▶ [TASK]:
Look through the records below for the line with "Section Sequential.". Return that line and each one after it up to and including the line with "descriptor (settle_request request", exactly.

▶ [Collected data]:

(** X12. No hook ever fails the deployment: whatever is registered, whatever
    extension point the host fires and whatever the provider answers, the
    operation resolves; the failure branch of the timing wrapper is never
    taken. *)
Theorem hooks_always_resolve {World}
    (request : Method → string → World → Response * World)
    (plugin : Plugin) (extensionPoint : string) (schedules : list (list nat))
    (st : State World) :
  (fire request plugin extensionPoint schedules st).1 = Return tt.
Proof.
  unfold fire. destruct (hooks plugin !! extensionPoint) as [[| |]|]; simpl; [| | |done].
  - unfold _removeReservedConcurrencyFromSLS, _measureExecutionTime.
    destruct (functions _);
      by destruct (_processServerlessConfigFunctions _ _) as [[? ?] ?].
  - unfold _removeReservedConcurrencyFromAws, _measureExecutionTime.
    by destruct (_processAwsFunctionsInBatches _ _ _ _).
  - unfold _removeReservedConcurrencyFromAwsForFunction, _measureExecutionTime.
    destruct (_validateFunctionName _ _) as [[|] ?]; [|done].
    by destruct (_processSingleAwsFunction _ _ _).
Qed.

(** ** The descriptor's settings do not steer the reconciliation *)

Section NamesOnly.
Context {World : Type}.
Variable request : Method → string → World → Response * World.
Implicit Types (st : State World) (fs : Functions).

Lemma start_batch_names fs fs' st :
  fs.*1 = fs'.*1 → start_batch fs st = start_batch fs' st.
Proof.
  revert fs' st. induction fs as [|[name config] fs IH]; intros fs' st Hn.
  - destruct fs'; [done | discriminate].
  - destruct fs' as [|[name' config'] fs']; [discriminate|].
    rewrite !fmap_cons in Hn. simpl in Hn. injection Hn as -> Hn. simpl.
    destruct (_processAwsFunction name' st) as [t st1]. by rewrite (IH fs' st1 Hn).
Qed.

Lemma batches_loop_names fuel i fs fs' schedules acc st :
  fs.*1 = fs'.*1 →
  batches_loop request fuel i fs schedules acc st
  = batches_loop request fuel i fs' schedules acc st.
Proof.
  intros Hn. revert i schedules acc st.
  induction fuel as [|fuel IH]; intros i schedules acc st; [done|].
  cbn [batches_loop].
  assert (Hlen : length fs = length fs').
  { by rewrite <- (length_fmap fst fs), Hn, length_fmap. }
  rewrite Hlen. destruct (i <? length fs'); [|done].
  rewrite (start_batch_names (slice i (i + AWS_CONCURRENCY_BATCH_SIZE) fs)
             (slice i (i + AWS_CONCURRENCY_BATCH_SIZE) fs')).
  - destruct (start_batch _ st) as [ts st1].
    destruct (Promise_all request (hd [] schedules) ts st1) as [rs st2]. apply IH.
  - unfold slice. by rewrite !fmap_take, !fmap_drop, Hn.
Qed.

End NamesOnly.

(** X13. Remote reconciliation reads only the names of the descriptor's
    functions, never their settings: two mappings with the same names in
    the same order give the same run. So it does not matter whether
    descriptor mutation has already removed the field: the remote side is
    checked either way. *)
Theorem reconciliation_reads_names_only {World}
    (request : Method → string → World → Response * World)
    (fs fs' : Functions) (schedules : list (list nat)) (st : State World) :
  fs.*1 = fs'.*1 →
  _processAwsFunctionsInBatches request fs schedules st
  = _processAwsFunctionsInBatches request fs' schedules st.
Proof.
  intros Hn. unfold _processAwsFunctionsInBatches.
  assert (Hlen : length fs = length fs').
  { by rewrite <- (length_fmap fst fs), Hn, length_fmap. }
  rewrite Hlen. by apply batches_loop_names.
Qed.

Lemma reconciliation_reads_names_only_witness :
  _processAwsFunctionsInBatches lambda_request warm_functions [] (warm_state "dev")
  = _processAwsFunctionsInBatches lambda_request (stripped <$> warm_functions) []
      (warm_state "dev").
Proof.
  apply (reconciliation_reads_names_only lambda_request warm_functions
           (stripped <$> warm_functions) [] (warm_state "dev")).
  reflexivity.
Defined.

(** ** The sequential revision and the batched one *)

Section Sequential.
Context {World : Type}.
Variable request : Method → string → World → Response * World.
Implicit Types (st : State World) (batch entries : Functions).

Lemma settle_request_descriptor m id st :
  descriptor (settle_request request m id st).2 = descriptor st.
Proof. unfold settle_request. by destruct (request m id (remote st)). Qed.

Lemma for_of_entries_app (a b : Functions) m e st :
  Legacy.for_of_entries request (a ++ b) m e st
  = let '(m1, e1, st1) := Legacy.for_of_entries request a m e st in
    Legacy.for_of_entries request b m1 e1 st1.
Proof.
  revert m e st. induction a as [|[name config] a IH]; intros m e st; [done|].
  simpl. destruct (includes _ _); [apply IH|].
  destruct (settle_request request getFunctionConfiguration _ st) as [[msg|[n|]] st1];
    [apply IH | | apply IH].
  destruct (settle_request request deleteFunctionConcurrency _ _) as [[msg|v] st2];
    apply IH.
Qed.
(** * volctl: the PulseAudio manager of [volctl/lib/pa_wrapper.py]

    A shallow embedding of the reconciliation layer ([PulseAudioManager],
    [Sink], [SinkInput], [Client]), of the volume expansion
    [cvolume_from_volume] and of the peak computation of
    [AbstractMonitorableSink._on_stream_read], followed by the properties
    the specification states about them. *)

From Stdlib Require Import ZArith QArith List String Ascii Strings.Byte Lia.
From Stdlib Require Import DecimalString.
From stdpp Require Import base option list gmap strings.

Close Scope Q_scope.
Open Scope string_scope.
Open Scope list_scope.
Open Scope Z_scope.

(** ** Python values the module relies on *)

(** Exceptions the modelled statements can raise.  [ReferenceError] stands
    for the use of a reference that no object is bound to.  References are
    only produced by constructing an object, and every reference the
    dictionaries hold is bound ([reachable_wf] below). *)
Inductive exn : Type :=
| KeyError
| IndexError
| AttributeError
| ZeroDivisionError
| ReferenceError.

#[global] Instance exn_eq_dec : EqDecision exn.
Proof. solve_decision. Defined.

Inductive result (A : Type) : Type :=
| Ok (a : A)
| Raise (e : exn).
Arguments Ok {A} a.
Arguments Raise {A} e.

(** [char *] fields of the ctypes structures arrive as Python [bytes]; text
    obtained with [.decode("utf-8")] is a Python [str].  Both are kept as
    their sequence of bytes.  The server validates every name, description
    and property as UTF-8 before it sends it, so [decode] does not fail on
    the values the callbacks receive. *)
Abbreviation bytes := string (only parsing).
Abbreviation str := string (only parsing).

Definition decode (b : bytes) : str := b.

(** The objects compared with [==] in the module: [None], a [str] or a
    [bytes].  Python 3 never equates a [bytes] with a [str]. *)
Inductive pyobj : Type :=
| PyNone
| PyStr (s : str)
| PyBytes (b : bytes).

Definition py_eq (a b : pyobj) : bool :=
  match a, b with
  | PyNone, PyNone => true
  | PyStr s, PyStr t => String.eqb s t
  | PyBytes s, PyBytes t => String.eqb s t
  | _, _ => false
  end.

Definition of_opt_bytes (o : option bytes) : pyobj :=
  match o with
  | None => PyNone
  | Some b => PyBytes b
  end.

(** [x in (a, b, ...)] on a tuple. *)
Definition py_in (x : pyobj) (l : list pyobj) : bool := existsb (py_eq x) l.

(** [bool(n)] of a C integer. *)
Definition py_bool (n : Z) : bool := negb (Z.eqb n 0).

(** ["{}".format(x)] of an optional text: [None] prints as its name. *)
Definition py_format (o : option str) : str :=
  match o with
  | None => "None"
  | Some s => s
  end.

(** ** Insertion-ordered dictionaries

    [_pa_sinks] is read through [list(d.keys())[0]], so the order of its
    keys matters: a new key goes to the end, an assignment to a present key
    keeps its place. *)
Section odict.
Context {V : Type}.

Definition odict := list (Z * V).

Fixpoint od_get (k : Z) (d : odict) : option V :=
  match d with
  | [] => None
  | (k', v) :: d' => if Z.eqb k k' then Some v else od_get k d'
  end.

Definition od_contains (k : Z) (d : odict) : bool :=
  match od_get k d with
  | Some _ => true
  | None => false
  end.

Fixpoint od_set (k : Z) (v : V) (d : odict) : odict :=
  match d with
  | [] => [(k, v)]
  | (k', v') :: d' =>
      if Z.eqb k k' then (k, v) :: d' else (k', v') :: od_set k v d'
  end.

Fixpoint od_remove (k : Z) (d : odict) : odict :=
  match d with
  | [] => []
  | (k', v') :: d' =>
      if Z.eqb k k' then d' else (k', v') :: od_remove k d'
  end.

Definition od_keys (d : odict) : list Z := map fst d.
End odict.
Arguments odict V : clear implicits.

(** ** ctypes structures of libpulse *)

(** [uint8_t] and [pa_volume_t] ([uint32_t]) fields keep the low bits of the
    integer assigned to them. *)
Definition c_uint8 (z : Z) : Z := z mod 256.
Definition pa_volume_t (z : Z) : Z := z mod 2 ^ 32.

(** [pa_cvolume]: [uint8_t channels; pa_volume_t values[32]]. *)
Record pa_cvolume : Type := Build_pa_cvolume {
  cv_channels : Z;
  cv_values : list Z
}.

(** [pa_volume_t * 32]: the array type, and a fresh zeroed instance. *)
Definition vol_slots : nat := 32.
Definition vol : list Z := replicate vol_slots 0.
(** X17. [render()] does not place the dialog: it leaves the element as it
    is and hands one more callback to [setTimeout]. When the pending
    callbacks have run, however many renders have left one, the dialog is
    where one [ensureElementInView()] puts it: in the window, if its box
    has a fixed size, no larger than the window, and its containing block
    begins where the window does. *)
Theorem render_places_dialog_later pg :
  let rendered := exec render pg in
  let settled := exec flush rendered in
  (element rendered = element pg /\ timeouts rendered = S (timeouts pg))
  /\ (timeouts settled = 0%nat
      /\ element settled = exec ensureElementInView (element pg)
      /\ resize_listeners settled = resize_listeners pg)
  /\ (aligned (layout (element pg)) ->
      fixed_size (layout (element pg)) ->
      width (getBoundingClientRect (element pg)) <= innerWidth (element pg) ->
      height (getBoundingClientRect (element pg)) <= innerHeight (element pg) ->
      inside (getBoundingClientRect (element settled))
             (innerWidth (element pg)) (innerHeight (element pg))).
Proof.
  intros rendered settled.
  assert (Hrendered : rendered = with_timeouts (S (timeouts pg)) pg) by reflexivity.
  assert (Hsettled : settled
                     = with_timeouts 0 (with_element (exec ensureElementInView (element pg))
                                                     rendered)).
  { subst settled. unfold flush.
    rewrite exec_gets.
    rewrite (exec_run_timeouts (timeouts rendered) rendered eq_refl).
    rewrite Hrendered. reflexivity. }
  split; [rewrite Hrendered; split; reflexivity|].
  split; [rewrite Hsettled, Hrendered; repeat split|].
  intros Haligned Hfix Hw Hh. rewrite Hsettled. cbn [element with_timeouts with_element].
  apply ensureElementInView_inside; assumption.
Qed.

Lemma render_places_dialog_later_witness :
  let page := Scenario.fresh_page in
  aligned (layout (element page)) /\ fixed_size (layout (element page))
  /\ width (getBoundingClientRect (element page)) <= innerWidth (element page)
  /\ height (getBoundingClientRect (element page)) <= innerHeight (element page)
  /\ getBoundingClientRect (element (exec (render ;; render) page))
     = mkDOMRect 350 250 200 100
  /\ getBoundingClientRect (element (exec flush (exec render page)))
     = mkDOMRect 200 200 200 100
  /\ inside (getBoundingClientRect (element (exec flush (exec render page)))) 400 300.
Proof.
  intros page.
  assert (Haligned : aligned (layout (element page))) by (split; reflexivity).
  assert (Hfix : fixed_size (layout (element page))) by (intros offset; split; reflexivity).
  assert (Hw : width (getBoundingClientRect (element page)) <= innerWidth (element page))
    by (vm_compute; discriminate).
  assert (Hh : height (getBoundingClientRect (element page)) <= innerHeight (element page))
    by (vm_compute; discriminate).
  destruct (render_places_dialog_later page) as (_ & _ & Hinside).
  split; [exact Haligned|]. split; [exact Hfix|].
  split; [exact Hw|]. split; [exact Hh|]. split; [reflexivity|]. split; [reflexivity|].
  exact (Hinside Haligned Hfix Hw Hh).
Defined.

(** X18. On a page where the containing block of the dialog begins where
    the window does (the page is not scrolled and no positioned ancestor
    is away from its corner), a dialog of fixed size that is no wider and
    no higher than the window lies in the window after
    [ensureElementInView()], wherever the page puts it and whatever
    offsets it had, and its size is the one from before the call. *)
Theorem ensureElementInView_in_view_on_aligned_page p :
  aligned (layout p) ->
  fixed_size (layout p) ->
  let before := getBoundingClientRect p in
  let after := getBoundingClientRect (exec ensureElementInView p) in
  width before <= innerWidth p ->
  height before <= innerHeight p ->
  0 <= left after /\ right after <= innerWidth p
  /\ 0 <= top after /\ bottom after <= innerHeight p
  /\ width after = width before /\ height after = height before.
Proof.
  intros Haligned Hfix before after Hw Hh. subst before after.
  destruct (ensureElementInView_inside p Haligned Hfix Hw Hh)
    as ((Hl & Hr & Ht & Hb) & Hwidth & Hheight).
  repeat split; assumption.
Qed.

▶ [YOUR RESPONSE]:
Section Sequential.
Context {World : Type}.
Variable request : Method → string → World → Response * World.
Implicit Types (st : State World) (batch entries : Functions).

Lemma settle_request_descriptor m id st :
  descriptor (settle_request request m id st).2 = descriptor st.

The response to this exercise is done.